# [Your task]
Tally the lines below containing the word "persistence" and give that total alone.

——————————

(** C4. With persistence enabled and a file system that takes the write,
    a manager that loads the file written by [saveToFile] holds the mapping
    that was saved: the same addresses, and under each address the same
    message ids in the same order with the same read flags, the same
    address string and the same received and read counters, and a creation
    time that denotes the same instant (now as an ISO string). The
    counters [totalEmails] and [totalAddresses] are the same, and
    [startTime] denotes the same instant. *)
Theorem C4_load_after_save cfg now w m0 :
  SAVE_EMAILS cfg = true → writable w = true →
  let loaded := loadFromFile (set_mgr m0 (saveToFile cfg now w)) in
  dom (emails (mgr loaded)) = dom (emails (mgr w))
  ∧ (∀ a entry, emails (mgr w) !! a = Some entry →
       ∃ entry',
         emails (mgr loaded) !! a = Some entry'
         ∧ map msg_id (messages entry') = map msg_id (messages entry)
         ∧ map msg_read (messages entry') = map msg_read (messages entry)
         ∧ address entry' = address entry
         ∧ stats entry' = stats entry
         ∧ getTime (created entry') = getTime (created entry))
  ∧ totalEmails (mgr_stats (mgr loaded)) = totalEmails (mgr_stats (mgr w))
  ∧ totalAddresses (mgr_stats (mgr loaded)) = totalAddresses (mgr_stats (mgr w))
  ∧ getTime (startTime (mgr_stats (mgr loaded)))
    = getTime (startTime (mgr_stats (mgr w))).
Proof.
  intros Hsave Hwritable loaded.
  destruct (loadFromFile_saveToFile cfg now w m0 Hsave Hwritable) as [Hemails Hstats].
  fold loaded in Hemails, Hstats. rewrite Hemails, Hstats.
  split_and!.
  - apply dom_fmap_L.
  - intros a entry Hentry. exists (mailbox_toJSON entry).
    rewrite lookup_fmap, Hentry. cbn [fmap option_fmap option_map mailbox_toJSON messages
                                      address stats created].
    split_and!; [done | by rewrite map_map | by rewrite map_map | done | done
                | by destruct (created entry)].
  - done.
  - done.
  - cbn. by destruct (startTime (mgr_stats (mgr w))).
Qed.

(** C4 at a sample state: two deposits, one of them read, saved and loaded
    by a manager that has just been constructed. *)
Lemma C4_load_after_save_witness :
  let loaded := loadFromFile (set_mgr (new_EmailManager 99)
                                (saveToFile small_config 80 busy_world)) in
  dom (emails (mgr loaded)) = dom (emails (mgr busy_world))
  ∧ (∀ a entry, emails (mgr busy_world) !! a = Some entry →
       ∃ entry',
         emails (mgr loaded) !! a = Some entry'
         ∧ map msg_id (messages entry') = map msg_id (messages entry)
         ∧ map msg_read (messages entry') = map msg_read (messages entry)
         ∧ address entry' = address entry
         ∧ stats entry' = stats entry
         ∧ getTime (created entry') = getTime (created entry))
  ∧ totalEmails (mgr_stats (mgr loaded)) = totalEmails (mgr_stats (mgr busy_world))
  ∧ totalAddresses (mgr_stats (mgr loaded)) = totalAddresses (mgr_stats (mgr busy_world))
  ∧ getTime (startTime (mgr_stats (mgr loaded)))
    = getTime (startTime (mgr_stats (mgr busy_world))).
Proof.
  apply (C4_load_after_save small_config 80 busy_world (new_EmailManager 99)).
  - vm_compute. reflexivity.
  - vm_compute. reflexivity.
Defined.

Example load_after_save_sample :
  let loaded := loadFromFile (restart 99 (saveToFile small_config 80 busy_world)) in
  map (fun m => (msg_id m, msg_read m)) (getEmailsForAddress "bob@localhost" busy_world)
  = [("61k3f9x2m1q", false); ("51k3f9x2m1q", true)]%string
  ∧ map (fun m => (msg_id m, msg_read m)) (getEmailsForAddress "bob@localhost" loaded)
    = [("61k3f9x2m1q", false); ("51k3f9x2m1q", true)]%string
  ∧ totalEmails (mgr_stats (mgr loaded)) = 2
  ∧ totalAddresses (mgr_stats (mgr loaded)) = 1.
Proof. vm_compute. done. Qed.

(** A start of the server on the file a former run has saved to:
    [initialize] loads it. *)
Lemma initialize_loads_snapshot cfg now t detectedPublic detectedLocal w :
  SAVE_EMAILS cfg = true → writable w = true →
  emails (mgr (initialize cfg detectedPublic detectedLocal
                 (restart t (saveToFile cfg now w))))
  = mailbox_toJSON <$> emails (mgr w).
Proof.
  intros Hsave Hwritable.
  pose proof (file_saveToFile_enabled cfg now w Hsave Hwritable) as Hfile.
  unfold initialize, restart. cbn [file set_mgr mgr].
  rewrite Hsave, Hfile. cbn [existsSync andb].
  unfold loadFromFile. cbn [file set_mgr]. rewrite Hfile.
  cbn [fd_emails fd_stats file_data_of default mgr set_mgr set_emails
       set_mgr_stats emails mgr_stats].
  unfold id. by rewrite Map_of_entries_fromEntries.
Qed.

(** With persistence switched off, as it is by default, [saveToFile]
    returns before it writes: the file is as it was. *)
Example saveToFile_default_config :
  saveCalls unsaved_world = 2%nat
  ∧ file (saveToFile default_config 80 unsaved_world) = NoFile
  ∧ size (emails (mgr unsaved_world)) = 1%nat
  ∧ emails (mgr (loadFromFile (restart 99 (saveToFile default_config 80 unsaved_world))))
    = ∅.
Proof. vm_compute. done. Qed.

(** A write that the file system refuses leaves the file as it was, and
    the manager goes on. *)
Lemma saveToFile_not_writable cfg now w :
  writable w = false →
  file (saveToFile cfg now w) = file w ∧ mgr (saveToFile cfg now w) = mgr w.
Proof. intros Hw. unfold saveToFile. rewrite Hw. by destruct (SAVE_EMAILS cfg). Qed.

(** After a load, [startTime] is a string, and the [uptime] of [getStats]
    is not a number. *)
Lemma getStats_uptime_after_load cfg now t w m0 :
  SAVE_EMAILS cfg = true → writable w = true →
  st_uptime (getStats t (loadFromFile (set_mgr m0 (saveToFile cfg now w)))) = None.
Proof.
  intros Hsave Hwritable.
  destruct (loadFromFile_saveToFile cfg now w m0 Hsave Hwritable) as [_ Hstats].
  unfold getStats. cbn [st_uptime]. by rewrite Hstats.
Qed.

(** ** The configuration *)

(** The limit on messages per address is never zero; it is the default,
    100, unless the environment gives another number. *)
Lemma MAX_EMAILS_PER_ADDRESS_nonzero e : MAX_EMAILS_PER_ADDRESS (config e) ≠ 0.
Proof.
  unfold config, or_number. cbn.
  destruct (env_MAX_EMAILS_PER_ADDRESS e) as [n|]; [|done].
  by case_decide.
Qed.

(** A negative limit makes [slice] count from the end: the deposit that
    has just been made can be cut away. *)
Example negative_limit :
  getEmailsForAddress "bob@localhost"
    (receiveEmail (config {| env_SMTP_PORT := None; env_HTTP_PORT := None;
                             env_EMAIL_EXPIRY_HOURS := None;
                             env_MAX_EMAILS_PER_ADDRESS := Some (-1);
                             env_SAVE_EMAILS := None |})
       (sample_env 50) "bob@localhost" (sample_data "Hi") sample_world).2
  = [].
Proof. vm_compute. reflexivity. Qed.

(** * Further properties of the store *)

(** ** Records and their updates *)

Lemma set_messages_same e : set_messages (messages e) e = e.
Proof. by destruct e. Qed.

Lemma set_emails_same m : set_emails (emails m) m = m.
Proof. by destruct m. Qed.

Lemma set_mgr_same w : set_mgr (mgr w) w = w.
Proof. by destruct w. Qed.

(** ** Deleting one message *)

Lemma length_filter_lt_iff {A} (P : A → Prop) `{!∀ x, Decision (P x)} (l : list A) :
  (length (filter P l) < length l)%nat ↔ ∃ x, x ∈ l ∧ ¬ P x.
Proof.
  split.
  - intros Hlt. destruct (decide (Forall P l)) as [Hall|Hnot].
    + rewrite filter_all in Hlt by done. lia.
    + apply not_Forall_Exists in Hnot; [|solve_decision].
      apply Exists_exists in Hnot as (x & Hx & HP). by exists x.
  - intros (x & Hx & HP). by eapply length_filter_lt.
Qed.

Lemma deleteEmail_known cfg now a id entry w :
  emails (mgr w) !! a = Some entry →
  let kept := filter (fun msg => msg_id msg ≠ id) (messages entry) in
  deleteEmail cfg now a id w
  = if decide (length kept < length (messages entry))%nat
    then (true, saveToFile cfg now
                  (set_mgr (set_emails (<[a := set_messages kept entry]> (emails (mgr w)))
                                       (mgr w)) w))
    else (false, w).
Proof.
  intros Hentry kept. unfold deleteEmail. rewrite Hentry. cbn [messages set_messages].
  fold kept. case_decide as Hlen; [done|].
  f_equal.
  assert (Hall : Forall (fun msg => msg_id msg ≠ id) (messages entry)).
  { apply Forall_forall. intros msg Hmsg Hid.
    apply Hlen, length_filter_lt_iff. exists msg. split; [done|]. by intros ?. }
  subst kept. rewrite filter_all by done.
  by rewrite set_messages_same, insert_id, set_emails_same, set_mgr_same.
Qed.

——————————

# [Answer to this exercise]
2